Лорд стукнул тростью в пол, однако никто из студентов не издал ни звука. Все стояли, как пленные партизаны, вскинув подбородки и не мигая глядя сквозь налетчиков.
– Послушайте, – я протиснулся сквозь ряды учащихся и встал напротив толстяка. – Мы обещали вам пуд в день – вы получите пуд в день. Какой смысл попусту сотрясать воздух?
– Попусту? – британец хмыкнул. – Вы же чародей. Вам ли не знать, что сила происходит из слова, а слово обладает силой? Да и ваши подопечные отлично это понимают, потому и молчат. Но либо вы заставите их говорить, либо придется мне.
– Уверяю, в этом нет нужды…
Сердце словно сжали раскаленными тисками. Миг спустя горячая тяжесть перекинулась на легкие. Я схватился за грудь и попытался вдохнуть, но не смог. В затылок впились иглы, боль стремительно нарастала, как перед инсультом, а страх готовился перерасти в агонию.
– Я не просил вас со мной спорить, господин Романский, – холодно произнес Даллас. – Я приказываю, а вы исполняете – любая иная форма общения приведет только к боли и страданиям. Не понимаете умом – поймете телом.
Мучение закончилось, но мне все равно стоило немалых усилий устоять на подкосившихся ногах. Обливаясь потом и все еще держась за грудь, я отошел в сторонку и привалился плечом к колонне, что поддерживала потолок. После пережитого желание нарываться улетучилось, как дым в бурю. А что до студентов – то бог им судья. Хотят ощутить нечто подобное – пусть выеживаются дальше.
– Я даю вам последний шанс присягнуть по-хорошему. В противном случае пеняйте на себя.
И снова никто не проронил ни слова. Картер выждал полминуты, пыхнул трубкой и махнул подельникам. Офицеры расступились, и собравшиеся увидели молодого юнгу, что вел за руку девочку лет семи в белом кружевном платьице. Ребенок тащил за собой плюшевого медведя и во все глаза таращился на открывшееся взору великолепие.
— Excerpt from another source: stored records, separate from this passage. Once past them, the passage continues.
Lemma application_header `{Cipher} who context c e q slot fragment st st' record :
  sealApplicationFragmentV1 (directionOf who) context slot fragment (applicationSeal c e q) st = (st', Ok record) ->
  exists n sealed, u32 n /\ record = encodeApplicationHeaderV1 (mkAppHeader 1 1 e (directionOf who) slot q n) ++ sealed.
Proof.
  unfold sealApplicationFragmentV1, applicationSeal. destruct (applicationExpectedClassV1 context); [|done]. case_match; [done|]. cbv zeta. case_match; [done|].
  destruct (SealApplicationV1 _ _ _ _) as [[st1 x] [env|err]]; cbn [rbind]; [|done].
  destruct (negb (er_Epoch env =? e) || negb (er_Sequence env =? q)) eqn:G; cbn [reject rbind]; [done|].
  destruct (_ || (_ <? er_SealedLength env)) eqn:G2; [done|]. intros HR. injection HR as _ <-.
  rewrite !orb_false_iff, !negb_false_iff, !Z.eqb_eq in G. rewrite !orb_false_iff, !negb_false_iff, !Z.eqb_eq in G2.
  destruct G as [-> ->], G2 as [[[[[_ ->] ->] Hn] _] _]. exists (er_SealedLength env), (er_Ciphertext env). split; [|done]. rewrite Hn. by apply wrap_range.
Qed.

Lemma control_header {S} who control e q recordType n body (seal : @ControlSealV1 S) s s' record :
  sealControlRecordV1 control e (directionOf who) q recordType n body seal s = (s', Ok record) ->
  exists sealed, record = encodeControlHeaderV1 (mkControlHeader 1 recordType e (directionOf who) q n) ++ sealed.
Proof. unfold sealControlRecordV1. destruct (seal _ _ _ _ _) as [s1 [sealed|err]]; [|done]. case_match; [done|]. intros HR. injection HR as _ <-. eauto. Qed.

Lemma application_carries `{Cipher} who context c e q slot fragment st st' record :
  sealApplicationFragmentV1 (directionOf who) context slot fragment (applicationSeal c e q) st = (st', Ok record) -> carries who record (e, slot, q).
Proof. intros (n & sealed & Hn & ->)%application_header. left. eauto. Qed.

Lemma control_carries {S} who control e q recordType n body (seal : @ControlSealV1 S) s s' record : controlSealedLengthV1 recordType = Some n ->
  sealControlRecordV1 control e (directionOf who) q recordType n body seal s = (s', Ok record) -> carries who record (e, 0, q).
Proof. intros Hl (sealed & ->)%control_header. right. eauto 10. Qed.

Lemma carried_positions who records cs : Forall2 (carries who) records cs -> (forall e slot q, (e, slot, q) ∈ cs -> u64 e /\ u16 slot /\ u64 q) ->
  wirePosition who <$> records = Some <$> cs.
Proof.
  induction 1 as [|record [[e slot] q] records cs HC _ IH]; intros HT; [done|]. cbn. destruct (HT e slot q) as (He & Hs & Hq); [left|].
  rewrite (carries_position _ _ _ _ _ HC), IH; [done| |done..]. intros e' s' q' Hin. apply HT. by right.
Qed.

Lemma position_reserved who e slot q tr : (e, slot, q) ∈ positionsOf true who tr -> Reserved who e slot q ∈ tr.
Proof.
  unfold positionsOf. rewrite list_elem_of_omap. intros (ev & Hin & Hev). destruct ev; try done. case_bool_decide; [|done]. by simplify_eq.
Qed.

Lemma positions_domain b who tr : positionsOf b who tr = inDomain b <$> positionsOf true who tr.
Proof. unfold positionsOf. induction tr as [|[w e s q| | |] tr IH]; [done|..]; cbn; try done. case_bool_decide; cbn; by rewrite IH. Qed.

(** The slots that callers pass. *)
Definition slotsOf (P : Z -> Prop) (op : channelOp) : Prop :=
  match op with SealApplication _ _ slot _ _ | SealMultiFragment _ slot _ _ => P slot | _ => True end.

(** ** The invariant *)

Section invariant.
Context `{Primitives} `{Cipher}.
Context (p0 : pairV1) (partition : bool) (clientKey relayKey : Z) (keys_differ : clientKey <> relayKey) (P : Z -> Prop).
Context (positions_unique : forall ops who, NoDup (positionsOf partition who (snd (runOps ops p0)))).

Definition keyFor (who : side) : Z := match who with Client => clientKey | Relay => relayKey end.

(** [pending] are positions that were reserved and not published yet. *)
Record inv (ch : strictProtectedChannelV1) (log : list output) (pending : side -> list (Z * Z * Z)) (tr : list event) : Prop := {
  iv_reached : exists ops, Forall (slotOk P) ops /\ runOps ops p0 = (pc_pair ch, tr);
  iv_keys : forall who, keyOf ch who = keyFor who;
  iv_clean : ob_collisions (pc_observer ch) = 0;
  iv_seen : forall o, o ∈ ob_seen (pc_observer ch) -> exists who class e slot q, o = (keyFor who, class, e, slot, q) /\ Reserved who e slot q ∈ tr;
  iv_handed : forall who, (delivered who tr).*2 = handedOn who log;
  iv_published : forall who, exists cs, Forall2 (carries who) (published who log) cs /\
    cs ++ pending who `sublist_of` positionsOf true who tr;
}.

Definition nothing : side -> list (Z * Z * Z) := fun _ => [].
Definition just (who : side) (l : list (Z * Z * Z)) : side -> list (Z * Z * Z) := fun w => if bool_decide (w = who) then l else [].

(** Envelopes and the reassembly do not matter. *)
Lemma inv_frame ch ch' log pending tr : inv ch log pending tr ->
  pc_pair ch' = pc_pair ch -> pc_observer ch' = pc_observer ch -> (forall who, keyOf ch' who = keyOf ch who) -> inv ch' log pending tr.
Proof using Type. intros [I1 I2 I3 I4 I5 I6] E1 E2 E3. constructor; rewrite ?E1, ?E2; try done. intros who. by rewrite E3. Qed.

Lemma inv_drop ch log pending tr : inv ch log pending tr -> inv ch log nothing tr.
Proof using Type.
  intros [I1 I2 I3 I4 I5 I6]. constructor; try done. intros who. destruct (I6 who) as (cs & F & S). exists cs. split; [done|].
  etrans; [|exact S]. rewrite app_nil_r. by apply sublist_inserts_r.
Qed.

Lemma runOps_snoc ops op p : runOps (ops ++ [op]) p = (fst (exec op (fst (runOps ops p))), snd (runOps ops p) ++ snd (exec op (fst (runOps ops p)))).
Proof using Type.
  revert p. induction ops as [|o ops IH]; intros p; cbn [app runOps fst snd].
  - destruct (exec op p) as [p1 now]. cbn. by rewrite app_nil_r.
  - destruct (exec o p) as [p1 now]. rewrite IH. destruct (runOps ops p1) as [p2 later]. cbn. by rewrite app_assoc.
Qed.

(** One lifecycle operation that delivers nothing. *)
Lemma inv_exec ch log pending tr op p evs : inv ch log pending tr -> exec op (pc_pair ch) = (p, evs) -> slotOk P op -> (forall who, delivered who evs = []) ->
  inv (setPair ch p) log pending (tr ++ evs).
Proof using Type.
  intros [(ops & I0 & I1) I2 I3 I4 I5 I6] HE HO HD. constructor; try done.
  - exists (ops ++ [op]). split; [by apply Forall_app; split; [|constructor]|]. by rewrite runOps_snoc, I1; cbn [fst snd]; rewrite HE.
  - intros o Ho. destruct (I4 o Ho) as (who & class & e & slot & q & -> & Hin). exists who, class, e, slot, q. split; [done|]. apply elem_of_app. by left.
  - intros who. by rewrite delivered_app, HD, app_nil_r.
  - intros who. destruct (I6 who) as (cs & F & S). exists cs. split; [done|]. rewrite positionsOf_app. by apply sublist_inserts_r.
Qed.

Lemma inv_close ch log pending tr : inv ch log pending tr -> inv (closeChannel ch) log pending tr.
Proof using Type. intros HI. rewrite <- (app_nil_r tr). by apply (inv_exec ch log pending tr DoShut). Qed.

Lemma inv_enter w i ch log pending tr : inv ch log pending tr -> inv (enter w i ch) log pending tr.
Proof using Type. intros HI. unfold enter. destruct (w_shut w i); [by apply inv_close|done]. Qed.

(** ** Sending *)

Definition unseen (ch : strictProtectedChannelV1) (who : side) (e slot q : Z) : Prop :=
  forall class, (keyFor who, class, e, slot, q) ∉ ob_seen (pc_observer ch).

Lemma keyFor_inj who w : keyFor who = keyFor w -> who = w.
Proof using keys_differ. destruct who, w; cbn; intros; congruence. Qed.

Lemma reserved_position who e slot q tr : Reserved who e slot q ∈ tr -> inDomain partition (e, slot, q) ∈ positionsOf partition who tr.
Proof using Type. intros Hin. apply list_elem_of_omap. eexists. split; [exact Hin|]. cbn. by rewrite bool_decide_eq_true_2. Qed.

(** One lifecycle operation that reserves a position. *)
Lemma inv_reserve ch log who l tr op p e slot q rest : inv ch log (just who l) tr -> slotOk P op -> exec op (pc_pair ch) = (p, Reserved who e slot q :: rest) ->
  (forall w, delivered w rest = []) -> (forall b w, positionsOf b w rest = []) ->
  inv (setPair ch p) log (just who (l ++ [(e, slot, q)])) (tr ++ Reserved who e slot q :: rest) /\ unseen (setPair ch p) who e slot q.
Proof using keys_differ positions_unique.
  intros HI HO HE HD HP. pose proof (inv_exec _ _ _ _ _ _ _ HI HE HO HD) as HX. destruct HI as [_ _ _ I4 _ I6], HX as [X1 X2 X3 X4 X5 X6].
  assert (HPos : forall b, positionsOf b who (tr ++ Reserved who e slot q :: rest) = positionsOf b who tr ++ [inDomain b (e, slot, q)]).
  { intros b. rewrite positionsOf_app. f_equal. change (Reserved who e slot q :: rest) with ([Reserved who e slot q] ++ rest). rewrite positionsOf_app, HP, app_nil_r.
    cbn. by rewrite bool_decide_eq_true_2. }
  split.
  - constructor; try done. intros w. destruct (decide (w = who)) as [->|Hw].
    + destruct (I6 who) as (cs & F & S). exists cs. split; [done|]. unfold just in *. rewrite bool_decide_eq_true_2 in S |- * by done.
      rewrite HPos, app_assoc. by apply sublist_app.
    + destruct (X6 w) as (cs & F & S). exists cs. split; [done|]. unfold just in *. by rewrite bool_decide_eq_false_2 in S |- * by done.
  - intros class Hin. change (pc_observer (setPair ch p)) with (pc_observer ch) in Hin.
    destruct (I4 _ Hin) as (w & class' & e' & slot' & q' & E & HR). injection E as Hk _ <- <- <-. apply keyFor_inj in Hk as <-.
    destruct X1 as (ops & _ & X1). pose proof (positions_unique ops who) as HN. rewrite X1 in HN. cbn [snd] in HN. rewrite HPos in HN.
    apply NoDup_app in HN as (_ & HN & _). apply (HN _ (reserved_position _ _ _ _ _ HR)), list_elem_of_singleton. done.
Qed.

Lemma inv_observe ch log pending tr who class e slot q : inv ch log pending tr -> unseen ch who e slot q -> Reserved who e slot q ∈ tr ->
  inv (observeAllocationV1 ch (keyOf ch who) class e slot q) log pending tr.
Proof using Type.
  intros [I1 I2 I3 I4 I5 I6] HU HR. constructor; try done.
  - cbn. rewrite I2, bool_decide_eq_false_2 by apply HU. done.
  - intros o. cbn. rewrite elem_of_union, elem_of_singleton. intros [->|Ho]; [|by apply I4]. rewrite I2. eauto 10.
Qed.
– Тебе нравится? – с теплой улыбкой просил капитан.
– Да! – малышка в восхищении распахнула рот. – Здесь так здорово! Я всю жизнь мечтала побывать в академии!
– Наслаждайся, моя дорогая. А вы двое – подойдите сюда.
С грацией заводных автоматов приблизилась пара пулеметчиков. Картер сделал жест рукой, словно собирался позвонить по телефону, после чего один стрелок забросил оружие за спину, а второй снял со своего Льюиса ремень. И уложил ствол на плечо соседу так, чтобы получилась перекладина. И что-то подсказывало, что Даллас вовсе не собирался заняться воркаутом, хотя с учетом роста амбалов, он вполне мог использовать их как турник.
Нет, на ремне завязали небольшую петлю, и солдаты превратились в живую виселицу. Девочка не сразу заметила этот ужас, а когда британец подвел ее ближе, невинно спросила:
– Это что, качельки?
– Да, милая, – в тоне капитана не скользнуло ни намека на эмоции, словно он собирался просто выгулять собаку. – Сейчас ты на них покачаешься.
У меня чуть второй раз не случился приступ. Позабыв о страхе и боли, я рванулся к ублюдку и вскинул руки.
– Да вы совсем с ума сошли?! Это уже ни в какие ворота не лезет!
– Присяга, – холодно проскрипел Даллас. – Немедленно. Детей в городе еще полно. Не вынуждайте брать грех на душу.